Foto: Reproduktion einer alten Aufnahme

Die erste von Frauen geleitete Flugschule wurde von den amerikanischen Schwestern Katherine Stinson Otero (1891-1977), geborene Stinson, und Marjorie Stinson (1896-1975) betrieben. Beide waren Flugpionierinnen, gehörten zu den „Early Birds“ und haben erstaunliche Rekordleistungen vollbracht, die in der Geschichte der Luftfahrt eine wichtige Rolle spielten und oft in der einschlägigen Literatur erwähnt werden.

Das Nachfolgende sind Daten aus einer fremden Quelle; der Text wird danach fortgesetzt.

(** What [place] does with a packet of the frame's payload range. *)
Definition place_post (f f' : FrameInFlight) (pid : Z) (d : bytes) (blk blk' : blocks) : Prop :=
  shape f' = shape f /\
  (forall i, i <> Z.to_nat (pid - 1) -> blk' i = blk i) /\
  (zlen d <= f_block_size f -> (pid - 1) * f_block_size f + zlen d <= P ->
     f_error f' = None /\ blk' (Z.to_nat (pid - 1)) = Some d /\
     f_data_end f' = Z.max ((pid - 1) * f_block_size f + zlen d) (f_data_end f)).

Lemma place_skip f f' pid d blk n :
  data_part f blk n -> data_core f = data_core f' -> shape f' = shape f ->
  (f_block_size f < zlen d \/ P < (pid - 1) * f_block_size f + zlen d) ->
  exists blk' n', data_part f' blk' n' /\ place_post f f' pid d blk blk'.
Proof.
  intros HD E1 E2 Hno. exists blk, n. split; [by eapply data_part_core|].
  split_and!; [done|done|]. lia.
Qed.

(** Placing one payload packet keeps the buffer consistent; without an error
    the only block that may have been added is the packet's own. *)
Lemma place_ok f blk n pid d stats :
  data_part f blk n -> P <= I64_MAX -> 1 <= pid <= f_n_packets f - 2 ->
  blk (Z.to_nat (pid - 1)) = None -> f_error f = None -> src (f_frame_id f) pid d ->
  exists f' stats', FrameInFlight_place f pid d stats = Some (f', stats') /\
    exists blk' n', data_part f' blk' n' /\ place_post f f' pid d blk blk'.
Proof.
  intros HD HP Hpid Hnone Herr Hsrc. unfold FrameInFlight_place.
  pose proof HD as [Hcap Hbs Hend _ _ _ _]. pose proof (zlen_nonneg d) as Hd0.
  set (i := Z.to_nat (pid - 1)) in *.
  assert (Z.of_nat i = pid - 1) as Hi by (unfold i; lia).
  destruct (f_block_size f <? zlen d) eqn:E1.
  { do 2 eexists. split; [done|]. eapply place_skip; [done..|lia]. }
  rewrite (checked_sub_ok pid 1), (checked_sub_ok (f_n_packets f) 2) by lia. simpl. rewrite <- Hi.
  set (off := Z.of_nat i * f_block_size f).
  destruct (USIZE_MAX <? off) eqn:E2.
  { do 2 eexists. split; [done|]. eapply place_skip; [done..|]. rewrite <- Hi. fold off. width_lia. }
  rewrite Hcap. unfold saturating_add. destruct (P <? _) eqn:E3.
  - assert (P < off + zlen d) by width_lia.
    destruct (P <=? off) eqn:E4.
    + do 2 eexists. split; [done|]. eapply place_skip; [done..|]. rewrite <- Hi. fold off. lia.
    + destruct (write_block_ok f blk n i (take (Z.to_nat (P - off)) d) d)
        as (f' & Hw & Hsh & ? & ? & ?); [done|done| | | |apply prefix_take|right|].
      1,2,4: unfold zlen in *; rewrite length_take; unfold off in *; lia.
      { by rewrite Hi, Z.sub_add. }
      fold off in Hw. rewrite Hw. simpl.
      do 2 eexists. split; [done|]. do 2 eexists. split; [done|]. split_and!; [done| |].
      * intros j Hj. unfold set_block. by case_decide.
      * rewrite <- Hi. fold off. lia.
  - assert (off + zlen d <= P) by width_lia.
    destruct (write_block_ok f blk n i d d) as (f' & Hw & Hsh & ? & Hde & ?); [done|done|lia|done| |done|by left|].
    { by rewrite Hi, Z.sub_add. }
    fold off in Hw. rewrite Hw. simpl.
    do 2 eexists. split; [done|]. do 2 eexists. split; [done|]. split_and!; [done| |].
    + intros j Hj. unfold set_block. by case_decide.
    + intros _ _. rewrite <- Hi. fold off. split_and!; [congruence| |done].
      rewrite Nat2Z.id. unfold set_block. by case_decide.
Qed.

(** * The invariant of a frame being filled *)

(** Packet [i] has been received. *)
Definition rcv (f : FrameInFlight) (i : Z) : Prop :=
  (received <$> slot_packets (f_slot f)) !! Z.to_nat i = Some true.

(** While the frame is error-free: a written block belongs to a payload
    packet that is marked received (or is the packet [cur] being processed),
    and packets are only held back until packet 1 tells the block size. *)
Record open_part (f : FrameInFlight) (blk : blocks) (cur : Z) : Prop := {
  op_blocks : forall i d, blk i = Some d ->
    Z.of_nat i + 1 <= f_n_packets f - 2 /\ (rcv f (Z.of_nat i + 1) \/ Z.of_nat i + 1 = cur);
  op_unknown : f_block_known f = false -> forall i, blk i = None;
  op_known : f_block_known f = true -> f_held f = [];
  op_nodup : NoDup (f_held f).*1;
  op_held : Forall (fun '(id, d) => 2 <= id <= f_n_packets f - 2 /\ (rcv f id \/ id = cur) /\
                      src (f_frame_id f) id d) (f_held f) }.

Record shape_inv (f : FrameInFlight) : Prop := {
  fi_packets : zlen (slot_packets (f_slot f)) = f_n_packets f;
  fi_n : 1 <= f_n_packets f <= MAX_FRAME_PACKETS;
  fi_lvp : -1 <= f_last_valid_packet f < f_n_packets f;
  fi_prefix : forall i, 0 <= i <= f_last_valid_packet f -> rcv f i }.

Record frame_inv_at (cur : Z) (f : FrameInFlight) : Prop := {
  fi_shape : shape_inv f;
  fi_data : exists blk n, data_part f blk n /\ (f_error f = None -> open_part f blk cur) }.

(** Between packets no packet is being processed. *)
Definition frame_inv : FrameInFlight -> Prop := frame_inv_at (-1).

(** The part of a frame the invariant reads: everything but the resend
    bookkeeping, the leader and the clocks. *)
Definition core (f : FrameInFlight) :=
  (data_core f, received <$> slot_packets (f_slot f), f_n_packets f, f_block_known f,
   f_held f, f_last_valid_packet f, f_error f).

Lemma frame_inv_core cur f g : core f = core g -> frame_inv_at cur f -> frame_inv_at cur g.
Proof.
  intros E [[Hp Hn Hl Hpre] (blk & n & HD & HO)]. unfold core, data_core in E.
  injection E as E1 E2 E3 E4 E5 E6 E7 E8 E9 E10 E11.
  assert (forall i, rcv f i <-> rcv g i) as Er by (intros i; unfold rcv; by rewrite E6).
  split; [split|].
  - rewrite <- E7, <- Hp. unfold zlen. rewrite <- (length_fmap received (slot_packets (f_slot g))).
    by rewrite <- E6, length_fmap.
  - by rewrite <- E7.
  - by rewrite <- E7, <- E10.
  - intros i Hi. apply Er, Hpre. by rewrite E10.
  - exists blk, n. split.
    + eapply data_part_core; [|exact HD]. unfold data_core. congruence.
    + rewrite <- E11. intros Herr. destruct (HO Herr) as [O1 O2 O3 O4 O5].
      split; rewrite <- ?E7, <- ?E8, <- ?E9, <- ?E1; try done.
      * intros i d Hd. rewrite <- Er. by eapply O1.
      * eapply Forall_impl; [exact O5|]. intros [id d]. by rewrite Er.
Qed.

Katherine („Kate“) Stinson kam am Valentinstag, 14. Februar 1891, in Fort Payne (Alabama) zur Welt. Sie war das erste von vier Kindern von Edward Anderson Stinson (1868-1941) und Emma Beavers Stinson, geborene Beavers. Drei Kinder - Katherine („Kate“), Edward („Eddie“), Marjorie („Magde“) - wurden in Fort Payne geboren. Das Nesthäkchen Jack folgte später in Canton, Madison County (Mississippi). Katherine war die ältere der zwei Stinson-Schwestern, die beide in der Luftfahrt für Furore sorgten. Auch ihre Mutter Emma Beavers Stinson sowie ihre Brüder Edward „Eddie“ Stinson (1894-1932) und Jack Stinson (1900-1976) waren in der Luftfahrt aktiv. 1911 stieg „Katie“ - wie sie in der Familie genannt wurde - erstmals mit einem Ballon in die Luft, was offenbar für sie ein prägendes Erlebnis war.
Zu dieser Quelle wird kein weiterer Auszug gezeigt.